Qui va vraiment en pâtir, Greenwood ou Marseille?
Il existe une mythologie du joueur trop bon pour son contexte. Celui qui reste bloqué à Old Trafford, frustré d'attendre, perdant ses meilleures années sans être vraiment utilisé. La réalité est souvent moins dramatique. Greenwood a beau être talentueux, Manchester United reste un tremplin de haut niveau. Rester une année de plus, même en tant que doublure pédagogique, peut cimenter son évolution. À l'inverse, débarquer à Marseille sans certitude de jeu régulier aurait pu freiner son développement.

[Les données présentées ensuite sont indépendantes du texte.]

(** C2, amended: for every datetime T and every duration D other than
    the zero duration, when T + D lies in the datetime range the call with
    only from_date = T and window = D returns (T, T + D), and when T - D
    lies in the datetime range the call with only to_date = T and
    window = D returns (T - D, T).  The computed date is the one Python's
    own operator gives; it is D microseconds after (before) T and keeps
    T's tzinfo. *)
Theorem single_date_arithmetic (T : datetime) (D : timedelta) :
  datetime_ok T -> timedelta_ok D -> total_microseconds D <> 0 ->
  (in_range (timestamp T + total_microseconds D) ->
   exists T', datetime_add T D = Ok T'
              /\ resolve_backfill_window (Some T) None (Some D)
                 = Ok (Some T, Some T')
              /\ datetime_ok T'
              /\ timestamp T' = timestamp T + total_microseconds D
              /\ tz T' = tz T)
  /\ (in_range (timestamp T - total_microseconds D) ->
      exists T', datetime_sub T D = Ok T'
                 /\ resolve_backfill_window None (Some T) (Some D)
                    = Ok (Some T', Some T)
                 /\ datetime_ok T'
                 /\ timestamp T' = timestamp T - total_microseconds D
                 /\ tz T' = tz T).
Proof.
  intros HT HD Hnz. apply (timedelta_bool_true D HD) in Hnz.
  split; intros R.
  - destruct (datetime_add_spec T D HT HD) as [Hin _].
    destruct (Hin R) as (T' & E & Hok & Hts & Htz).
    exists T'. split; [exact E | split; [| auto]].
    rewrite (resolve_forward T D Hnz), E. reflexivity.
  - destruct (datetime_sub_spec T D HT HD) as [Hin _].
    destruct (Hin R) as (T' & E & Hok & Hts & Htz).
    exists T'. split; [exact E | split; [| auto]].
    rewrite (resolve_backward T D Hnz), E. reflexivity.
Qed.

Lemma single_date_arithmetic_run :
  exists T',
    resolve_backfill_window (Some jan_1_2023) None (Some seven_days)
    = Ok (Some jan_1_2023, Some T')
    /\ timestamp T' = timestamp jan_1_2023 + total_microseconds seven_days.
Proof.
  assert (HT : datetime_ok jan_1_2023) by evaluate.
  assert (HD : timedelta_ok seven_days) by evaluate.
  assert (Hnz : total_microseconds seven_days <> 0) by evaluate.
  assert (R : in_range (timestamp jan_1_2023 + total_microseconds seven_days))
    by evaluate.
  destruct (single_date_arithmetic jan_1_2023 seven_days HT HD Hnz) as [Hf _].
  destruct (Hf R) as (T' & _ & E & _ & Hts & _).
  exists T'. split; assumption.
Defined.

(** Outside the range the arithmetic raises, also through the function. *)
Lemma single_date_overflow (T : datetime) (D : timedelta) :
  datetime_ok T -> timedelta_ok D -> total_microseconds D <> 0 ->
  (~ in_range (timestamp T + total_microseconds D) ->
   resolve_backfill_window (Some T) None (Some D) = Raise OverflowError)
  /\ (~ in_range (timestamp T - total_microseconds D) ->
      resolve_backfill_window None (Some T) (Some D) = Raise OverflowError).
Proof.
  intros HT HD Hnz. apply (timedelta_bool_true D HD) in Hnz.
  split; intros R.
  - destruct (datetime_add_spec T D HT HD) as [_ Hout].
    rewrite (resolve_forward T D Hnz), (Hout R). reflexivity.
  - destruct (datetime_sub_spec T D HT HD) as [_ Hout].
    rewrite (resolve_backward T D Hnz), (Hout R). reflexivity.
Qed.

(** C8: the returned pair need not be ordered.  With only from_date and
    a negative window the call returns a from_date strictly later than the
    to_date. *)
Theorem returned_pair_may_be_inverted :
  exists (F T : datetime) (W : timedelta),
    datetime_ok F /\ timedelta_ok W /\ total_microseconds W < 0
    /\ resolve_backfill_window (Some F) None (Some W) = Ok (Some F, Some T)
    /\ datetime_gt F T = true.
Proof.
  exists jan_8_2023, jan_1_2023, minus_seven_days.
  repeat split; evaluate.
Qed.

(** Every negative window inverts the pair, not only the sample one. *)
Lemma negative_window_inverts (F T : datetime) (W : timedelta) :
  datetime_ok F -> timedelta_ok W -> total_microseconds W < 0 ->
  resolve_backfill_window (Some F) None (Some W) = Ok (Some F, Some T) ->
  datetime_gt F T = true.
Proof.
  intros HF HW Hneg E.
  assert (Hnz : timedelta_bool W = true)
    by (apply (timedelta_bool_true W HW); lia).
  rewrite (resolve_forward F W Hnz) in E.
  destruct (in_range_dec (timestamp F + total_microseconds W)) as [R | R].
  - destruct (datetime_add_spec F W HF HW) as [Hin _].
    destruct (Hin R) as (T' & E' & Hok & Hts & _).
    rewrite E' in E. injection E as <-.
    apply timestamp_order; try assumption. lia.
  - destruct (datetime_add_spec F W HF HW) as [_ Hout].
    rewrite (Hout R) in E. discriminate.
Qed.

(** ** A zero-length window *)

(** C9: a window that is supplied but spans no time is treated as if it
    were absent.  With both dates the call returns them (no
    ConflictingArguments); with exactly one date it fails with
    InsufficientArguments and no date is computed. *)
Theorem zero_window_is_absent (W : timedelta) :
  timedelta_ok W -> total_microseconds W = 0 ->
  (forall from_date to_date,
      resolve_backfill_window from_date to_date (Some W)
      = resolve_backfill_window from_date to_date None)
  /\ (forall F T,
         resolve_backfill_window (Some F) (Some T) (Some W)
         = Ok (Some F, Some T))
  /\ (forall T,
         InsufficientArguments (resolve_backfill_window (Some T) None (Some W))
         /\ InsufficientArguments
              (resolve_backfill_window None (Some T) (Some W))).
Proof.
  intros HW Hz. apply (timedelta_bool_false W HW) in Hz.
  assert (Habs : forall from_date to_date,
             resolve_backfill_window from_date to_date (Some W)
             = resolve_backfill_window from_date to_date None)
    by (intros f t; apply resolve_falsy_window, Hz).
  split; [exact Habs | split].
  - intros F T. rewrite Habs. reflexivity.
  - intros T. rewrite !Habs. split; right; reflexivity.
Qed.

Lemma zero_window_is_absent_run :
  resolve_backfill_window (Some jan_1_2023) (Some jan_8_2023)
                          (Some zero_duration)
  = Ok (Some jan_1_2023, Some jan_8_2023).
Proof.
  assert (HW : timedelta_ok zero_duration) by evaluate.
  assert (Hz : total_microseconds zero_duration = 0) by reflexivity.
  destruct (zero_window_is_absent zero_duration HW Hz) as (_ & Hboth & _).
  apply Hboth.
Defined.

(** ** Every outcome of the function *)

(** C6, as stated, does not hold: one microsecond past the last
    representable instant the call fails with OverflowError, which is
    neither a returned pair nor one of the two argument errors. *)
Lemma overflow_is_another_outcome :
  resolve_backfill_window (Some datetime_max) None (Some one_microsecond)
  = Raise OverflowError
  /\ ~ ((exists p, resolve_backfill_window (Some datetime_max) None
                                           (Some one_microsecond) = Ok p)
        \/ ConflictingArguments
             (resolve_backfill_window (Some datetime_max) None
                                      (Some one_microsecond))
        \/ InsufficientArguments
             (resolve_backfill_window (Some datetime_max) None
                                      (Some one_microsecond))).
Proof.
  split; [reflexivity|].
  unfold ConflictingArguments, InsufficientArguments.
  intros [[p E] | [E | [E | E]]]; discriminate E.
Qed.

(** C6, amended: over optional triples of well-formed values the call
    always ends, in one of four ways: it returns a pair of two dates, or
    fails with ConflictingArguments, or fails with InsufficientArguments,
    or fails with OverflowError.  The last happens exactly when one date
    is given with a non-zero window and the computed date falls outside
    the datetime range.  The two argument errors exclude each other. *)
Theorem resolve_outcomes
    (from_date to_date : option datetime) (window : option timedelta) :
  (forall F, from_date = Some F -> datetime_ok F) ->
  (forall T, to_date = Some T -> datetime_ok T) ->
  (forall W, window = Some W -> timedelta_ok W) ->
  let r := resolve_backfill_window from_date to_date window in
  ((exists F T, r = Ok (Some F, Some T))
   \/ ConflictingArguments r
   \/ InsufficientArguments r
   \/ r = Raise OverflowError)
  /\ (r = Raise OverflowError
      <-> arithmetic_overflows from_date to_date window)
  /\ ~ (ConflictingArguments r /\ InsufficientArguments r).
Proof.
  intros HF HT HW r.
  split; [| split; [| apply kinds_disjoint]].
  - subst r. destruct from_date as [F|], to_date as [T|].
    + destruct window as [W|]; [destruct (timedelta_bool W) eqn:B|].
      * right; left. unfold ConflictingArguments, resolve_backfill_window.
        rewrite truth_window, B. reflexivity.
      * left. exists F, T. rewrite (resolve_falsy_window _ _ W B). reflexivity.
      * left. exists F, T. reflexivity.
    + destruct window as [W|]; [destruct (timedelta_bool W) eqn:B|].
      * rewrite (resolve_forward F W B).
        destruct (forward_cases F W (HF F eq_refl) (HW W eq_refl))
          as [(_ & T' & E) | (_ & E)]; rewrite E.
        -- left. exists F, T'. reflexivity.
        -- right; right; right. reflexivity.
      * right; right; left. rewrite (resolve_falsy_window _ _ W B).
        right. reflexivity.
      * right; right; left. right. reflexivity.
    + destruct window as [W|]; [destruct (timedelta_bool W) eqn:B|].
      * rewrite (resolve_backward T W B).
        destruct (backward_cases T W (HT T eq_refl) (HW W eq_refl))
          as [(_ & T' & E) | (_ & E)]; rewrite E.
        -- left. exists T', T. reflexivity.
        -- right; right; right. reflexivity.
      * right; right; left. rewrite (resolve_falsy_window _ _ W B).
        right. reflexivity.
      * right; right; left. right. reflexivity.
    + right; right; left. left. reflexivity.
  - subst r. unfold arithmetic_overflows. split.
    + intros E. destruct from_date as [F|], to_date as [T|].
      * exfalso. destruct window as [W|]; [destruct (timedelta_bool W) eqn:B|].
        -- unfold resolve_backfill_window in E.
           rewrite truth_window, B in E. discriminate E.
        -- rewrite (resolve_falsy_window _ _ W B) in E. discriminate E.
        -- discriminate E.
      * destruct window as [W|]; [destruct (timedelta_bool W) eqn:B|].
        -- exists F, W. split; [reflexivity|].
           split; [apply (timedelta_bool_true W (HW W eq_refl)), B|].
           left. repeat split.
           rewrite (resolve_forward F W B) in E.
           destruct (forward_cases F W (HF F eq_refl) (HW W eq_refl))
             as [(_ & T' & E') | (R & _)]; [| exact R].
           rewrite E' in E. discriminate E.
        -- rewrite (resolve_falsy_window _ _ W B) in E. discriminate E.
        -- discriminate E.
      * destruct window as [W|]; [destruct (timedelta_bool W) eqn:B|].
        -- exists T, W. split; [reflexivity|].
           split; [apply (timedelta_bool_true W (HW W eq_refl)), B|].
           right. repeat split.
           rewrite (resolve_backward T W B) in E.
           destruct (backward_cases T W (HT T eq_refl) (HW W eq_refl))
             as [(_ & T' & E') | (R & _)]; [| exact R].
           rewrite E' in E. discriminate E.
        -- rewrite (resolve_falsy_window _ _ W B) in E. discriminate E.
        -- discriminate E.
      * discriminate E.
    + intros (X & W & -> & Hnz & [(-> & -> & R) | (-> & -> & R)]);
        pose proof (HW W eq_refl) as HWok;
        apply (timedelta_bool_true W HWok) in Hnz.
      * rewrite (resolve_forward X W Hnz).
        destruct (datetime_add_spec X W (HF X eq_refl) HWok) as [_ Hout].
        rewrite (Hout R). reflexivity.
      * rewrite (resolve_backward X W Hnz).
        destruct (datetime_sub_spec X W (HT X eq_refl) HWok) as [_ Hout].
        rewrite (Hout R). reflexivity.
Qed.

Pour Marseille, la question est plus aigüe. Le club joue sa crédibilité face au marché. Afficher des ambitions puis reculer, c'est envoyer un signal aux agents et aux champions que les velléités olympiennes restent limitées. En parallèle, le mercato de l'OM traîne les pieds sur le plan offensif. Une saison pour laquelle la progression attendue en Ligue 1 exige des solutions immédiates, pas des promesses. Chaque mois qui passe sans attaquant de calibre mondial creuse l'écart avec Paris et Lyon.
La fermeture de cette porte n'est pas définitive. Elle repose sur les négociations de cet été, où tout peut bouger avec la rapidité d'une mercato où les budgets se décalent, les priorités changent. Mais elle rappelle une vérité que les clubs français doivent intégrer : attirer les talents du championnat d'Angleterre n'a jamais été gratuit, ni facile. Pour Marseille, le temps des réajustements commence. Et Manchester United, lui, sourit de l'autre côté de la Manche.